A year from hell or the best ever?

  • June 2017 – My father dies.
  • July 2017 – My husband goes into rehab.
  • January 2018 –  My husband is obviously drinking again.
  • January 2018 – I tell him I want a dissolution.
  • July 2018 – He moves out and we get dissolution.
  • August 2018 – I sell my house and buy a smaller one in different school district.
  • September 2018 -my daughter starts a new school her freshman year.
  • October 2018 – I lose my job.

That’s a lot of “stuff” in a short period of time.

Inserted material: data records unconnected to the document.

(* ===== verification/Backstop.v ===== *)
(** * The egress backstop

    Models [internal/sharing/backstop.go]: the last check of a response to a
    restricted viewer.  A body is decoded into a [JSON] document, every value
    at one of the shape's ID paths must be in the request's ledger, and every
    withheld value is replaced in every string.  Go's [encoding/json] is the
    class [GoJSON]; a decoded object is the list of its members, and counting
    hits is left out except for the hits a result reports. *)

From S2P Require Import Prelude GoStrings Objects Policy PolicyCompile Fields Contact Render RenderSafety Ledger.

Inductive Shape : Type := ShapeNone | ShapeObjects | ShapeEntities | ShapeMixed.

Inductive IDKind : Type :=
| KindObject | KindEntity | KindEdge | KindEndpoint | KindNodeID | KindNodeRef | KindGraphNodeKey.

Record IDPath : Type := mkPath { ipPath : string; ipKind : IDKind }.

Definition httpObjectPaths : list IDPath :=
  [mkPath "id" KindObject; mkPath "data[].id" KindObject; mkPath "objects[].id" KindObject;
   mkPath "explain[].id" KindObject; mkPath "object_id" KindObject; mkPath "[].object_id" KindObject;
   mkPath "data[].object_id" KindObject; mkPath "data[].from" KindObject; mkPath "data[].edge.id" KindEdge;
   mkPath "data[].edge.from_id" KindEndpoint; mkPath "data[].edge.to_id" KindEndpoint;
   mkPath "graph.nodes[].id" KindNodeID; mkPath "data[].graph.nodes[].id" KindNodeID;
   mkPath "objects[].graph.nodes[].id" KindNodeID; mkPath "metadata.source_ids[]" KindObject;
   mkPath "data[].metadata.source_ids[]" KindObject; mkPath "objects[].metadata.source_ids[]" KindObject;
   mkPath "result.content[].text!json.results[].id" KindObject].

Definition httpEntityPaths : list IDPath :=
  [mkPath "slug" KindEntity; mkPath "data[].slug" KindEntity; mkPath "entities[].slug" KindEntity].

Definition httpGraphPaths : list IDPath :=
  [mkPath "nodes{}" KindGraphNodeKey; mkPath "edges[].source" KindGraphNodeKey; mkPath "edges[].target" KindGraphNodeKey].

Definition grpcObjectPaths : list IDPath :=
  [mkPath "id" KindObject; mkPath "objects[].id" KindObject; mkPath "graph.nodes[].id" KindNodeID;
   mkPath "objects[].graph.nodes[].id" KindNodeID; mkPath "results[].object.id" KindObject;
   mkPath "results[].object.graph.nodes[].id" KindNodeID; mkPath "results[].node_hits[].object_id" KindObject;
   mkPath "results[].node_hits[].node_ref" KindNodeRef].

Definition grpcEntityPaths : list IDPath := [mkPath "slug" KindEntity; mkPath "entities[].slug" KindEntity].

Definition HTTPPaths (shape : Shape) : list IDPath :=
  match shape with
  | ShapeObjects => httpObjectPaths
  | ShapeEntities => httpEntityPaths
  | ShapeMixed => concat [httpObjectPaths; httpEntityPaths; httpGraphPaths]
  | ShapeNone => []
  end.

Definition GRPCPaths (shape : Shape) : list IDPath :=
  match shape with
  | ShapeObjects => grpcObjectPaths
  | ShapeEntities => grpcEntityPaths
  | ShapeMixed => concat [grpcObjectPaths; grpcEntityPaths]
  | ShapeNone => []
  end.

(** ** Paths *)
Record segment : Type := mkSegment { sgKey : string; sgArray : bool; sgMapKeys : bool; sgJson : bool }.

Definition parseSegment (tok : string) : segment :=
  if str_eqb tok "[]" then mkSegment nostr true false false
  else if HasSuffix tok "[]" then mkSegment (TrimSuffix tok "[]") true false false
  else if HasSuffix tok "{}" then mkSegment (TrimSuffix tok "{}") false true false
  else if HasSuffix tok "!json" then mkSegment (TrimSuffix tok "!json") false false true
  else mkSegment tok false false false.

Definition parsePath (path : string) : list segment := map parseSegment (SplitByte path ".").

(** ** Documents *)
Inductive JSON : Type :=
| JNull
| JBool (b : bool)
| JNum (literal : string)
| JStr (s : string)
| JArr (l : list JSON)
| JObj (m : list (string * JSON)).

Class GoJSON : Type := {
  Decode : string → option JSON;  (* the first value of a text, numbers kept as literals *)
  Marshal : JSON → string;
}.

Fixpoint member (m : list (string * JSON)) (k : string) : option JSON :=
  match m with
  | [] => None
  | (k', v) :: m' => if str_eqb k' k then Some v else member m' k
  end.
(** [m[k] = v] for a key [m] holds. *)
Definition set_member (m : list (string * JSON)) (k : string) (v : JSON) : list (string * JSON) :=
  map (λ '(k', v'), (k', if str_eqb k' k then v else v')) m.

Record BackstopResult : Type := mkResult { brBody : string; brHits : list string; brAbsent : bool }.
Inductive BackstopError : Type := ErrNotJSON.

Section backstop.
Context `{GoJSON}.
(** [backstopRun]: the ledger and its canaries. *)
Context (ledger : option Ledger) (canaries : list Withheld).

Definition allowed (value : string) (kind : IDKind) : bool :=
  if str_eqb value nostr then true
  else
    match kind with
    | KindObject => HasObject ledger value
    | KindEntity => HasEntity ledger value
    | KindEdge => HasEdge ledger value
    | KindEndpoint => HasObject ledger value || HasEntity ledger value
    | KindNodeID => HasObject ledger (CutBefore value "/")
    | KindNodeRef => HasObject ledger (CutBefore (TrimPrefix value "ctxt:node/") "/")
    | KindGraphNodeKey =>
        if str_eqb value "query" then true
        else if HasPrefix value "obj:" then HasObject ledger (TrimPrefix value "obj:")
        else if HasPrefix value "ent:" then HasEntity ledger (TrimPrefix value "ent:")
        else false
    end.

(** [canary] and [canaryTree] *)
Definition canary (s : string) : string :=
  foldl (λ s c, if StrContains s (whValue c) then ReplaceAll s (whValue c) ("[" +:+ whCategory c +:+ "]") else s)
    s canaries.

Fixpoint canaryAll (node : JSON) : JSON :=
  match node with
  | JStr s => JStr (canary s)
  | JObj m => JObj (map (λ '(k, v), (k, canaryAll v)) m)
  | JArr l => JArr (map canaryAll l)
  | _ => node
  end.
Definition canaryTree (node : JSON) : JSON := match canaries with [] => node | _ => canaryAll node end.

(** The hits [canary] and [canaryTree] append. *)
Definition canaryHits (s : string) : list string :=
  (foldl (λ '(s, h) c,
     if StrContains s (whValue c)
     then (ReplaceAll s (whValue c) ("[" +:+ whCategory c +:+ "]"), h ++ ["canary:" +:+ whCategory c]) else (s, h))
   (s, []) canaries).2.
Fixpoint canaryTreeHits (node : JSON) : list string :=
  match node with
  | JStr s => canaryHits s
  | JObj m => concat (map (λ '(_, v), canaryTreeHits v) m)
  | JArr l => concat (map canaryTreeHits l)
  | _ => []
  end.

(** [applyArray] over a walk [f] of the elements, which answers the element
    and whether it must go. *)
Definition applyArray (f : JSON → JSON * bool) (node : JSON) : JSON :=
  match node with
  | JArr l => JArr (omap (λ e, let (res, strip) := f e in if strip then None else Some res) l)
  | _ => node
  end.

(** [apply]: the node with every hit removed, and whether it must go itself. *)
Fixpoint apply (segs : list segment) (kind : IDKind) (node : JSON) : JSON * bool :=
  match segs with
  | [] =>
      match node with
      | JStr s => if allowed s kind then (node, false) else (JNull, true)
      | _ => (node, false)
      end
  | seg :: segs' =>
      if str_eqb (sgKey seg) nostr then
        (if sgArray seg then applyArray (apply segs' kind) node else node, false)
      else
        match node with
        | JObj m =>
            match member m (sgKey seg) with
            | None => (node, false)
            | Some child =>
                if sgArray seg then (JObj (set_member m (sgKey seg) (applyArray (apply segs' kind) child)), false)
                else if sgMapKeys seg then
                  match child with
                  | JObj cm => (JObj (set_member m (sgKey seg) (JObj (filter (λ kv, allowed kv.1 kind = true) cm))), false)
                  | _ => (node, false)
                  end
                else if sgJson seg then
                  match child with
                  | JStr s =>
                      match Decode s with
                      | None => (node, false)
                      | Some doc =>
                          (JObj (set_member m (sgKey seg) (JStr (Marshal (canaryTree (apply segs' kind doc).1)))), false)
                      end
                  | _ => (node, false)
                  end
                else
                  let (res, strip) := apply segs' kind child in
                  if strip then (node, true) else (JObj (set_member m (sgKey seg) res), false)
            end
        | _ => (node, false)
        end
  end.

(** The hits [apply] appends. *)
Fixpoint applyHits (segs : list segment) (kind : IDKind) (path : string) (node : JSON) : list string :=
  match segs with
  | [] => match node with JStr s => if allowed s kind then [] else [path +:+ "=" +:+ s] | _ => [] end
  | seg :: segs' =>
      let elements v := match v with JArr l => concat (map (applyHits segs' kind path) l) | _ => [] end in
      if str_eqb (sgKey seg) nostr then (if sgArray seg then elements node else [])
      else
        match node with
        | JObj m =>
            match member m (sgKey seg) with
            | None => []
            | Some child =>
                if sgArray seg then elements child
                else if sgMapKeys seg then
                  match child with
                  | JObj cm => map (λ kv, path +:+ "=" +:+ kv.1) (filter (λ kv, allowed kv.1 kind = false) cm)
                  | _ => []
                  end
                else if sgJson seg then
                  match child with
                  | JStr s =>
                      match Decode s with
                      | None => []
                      | Some doc =>
                          applyHits segs' kind path doc ++
                          match canaries with [] => [] | _ => canaryTreeHits (apply segs' kind doc).1 end
                      end
                  | _ => []
                  end
                else applyHits segs' kind path child
            end
        | _ => []
        end
  end.

(** The loop over the paths: the document, whether a root value was hit, and
    the hits. *)
Fixpoint applyPaths (paths : list IDPath) (doc : JSON) : JSON * bool * list string :=
  match paths with
  | [] => (doc, false, [])
  | p :: paths' =>
      let segs := parsePath (ipPath p) in
      let (doc', strip) := apply segs (ipKind p) doc in
      let '(out, absent, hits) := applyPaths paths' doc' in
      (out, strip || absent, applyHits segs (ipKind p) (ipPath p) doc ++ hits)
  end.
End backstop.

Definition Backstop `{GoJSON} (body : string) (paths : list IDPath) (ledger : option Ledger)
    : result BackstopError BackstopResult :=
  let canaries := Canaries ledger in
  if str_eqb (TrimSpace body) nostr then Ok (mkResult body [] false)
  else
    match Decode body with
    | None =>
        match paths with
        | [] => Ok (mkResult (canary canaries body) (canaryHits canaries body) false)
        | _ => Err ErrNotJSON
        end
    | Some doc =>
        let '(doc', absent, hits) := applyPaths ledger canaries paths doc in
        Ok (mkResult (Marshal (canaryTree canaries doc'))
              (hits ++ match canaries with [] => [] | _ => canaryTreeHits canaries doc' end) absent)
    end.

(** ** What stands at a path

    [holds_at P stands path doc]: every string [apply] checks along the path, in
    the document and in the documents its strings embed, stands for one of which
    [P] holds; so does every key of a map it checks.  A text where a path goes on
    into an embedded document is either no JSON at all or the encoding of a
    document whose own strings hold [P] at the rest of the path.  [stands s0 s]:
    the response has [s] where the walk left [s0]; inside an embedded document
    that is [s0] with the withheld values replaced. *)
Section holds_at.
Context `{GoJSON} (canaries : list Withheld) (P : string → Prop).

Definition replaced_by (s0 s : string) : Prop := s = canary canaries s0.

Definition elements_hold (f : JSON → Prop) (node : JSON) : Prop :=
  match node with JArr l => ∀ x, x ∈ l → f x | _ => True end.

So many of my blog posts on this site reflect on incidents that occurred in and around that crazy year of my life.I had every excuse to feel sorry for myself and go into a hole. I didn’t, but that is no credit to me. God blessed me. Every negative incident gave me a new perspective and allowed me to relook at my priorities. I have reshaped and rebuilt. A former colleague respectfully suggested that it might be a mid life crisis. Lol. Easy to be seen as that by outside eyes.

By finding my weaknesses and admitting them, I have been able to help others more. Isn’t that what life on this planet is about anyway?

I like to help people. I think it’s my personal addiction. Most of the time, I find myself helping people problem solve or use their resources wisely. Offering knowledge and support to people who are willing to accept help has been fruitful. I particularly like to help people find happiness. Give me a grumpy person, and I’m pleased as punch to befriend them:-). As a matter of fact, a grumpy guy that had to have been sent my way by God, is a whole lot less grumpy and I’m pleased to be dating him. Thank goodness that helping others is one of the few things God calls on us to do.

In my life before “the crazy year,” my own house was REALLY far from being in order. From the outside, people probably could have perceived it as “perfect.” But they didn’t know reality.

Since the “crazy year” ended, I’ve been able to put most of my house in order (there is still room for improvement.). However, each step I get closer to real order, gives me more opportunity to do God’s work, helping others.

For that, I am TRULY BLESSED

I really hope that calling is tied to the emotional and/or spiritual needs of people, but I’m sure I’ll know it when I see it.

 

Who is an alcoholic?

There are high functioning alcoholics all around us.  They continue daily work, in even the highest types of professional positions, while managing an addiction.  Their ability to appear “normal” allows their condition to be overlooked for a long time, or even through their own death.

A former employee of mine saw patients everyday in a medical office.  The patients loved her, and requested her for care.  She treated their chronic conditions and acute illnesses with care.  Her clinical notes were thorough, accurate, and professional.   Employees around her were glad she joined the team.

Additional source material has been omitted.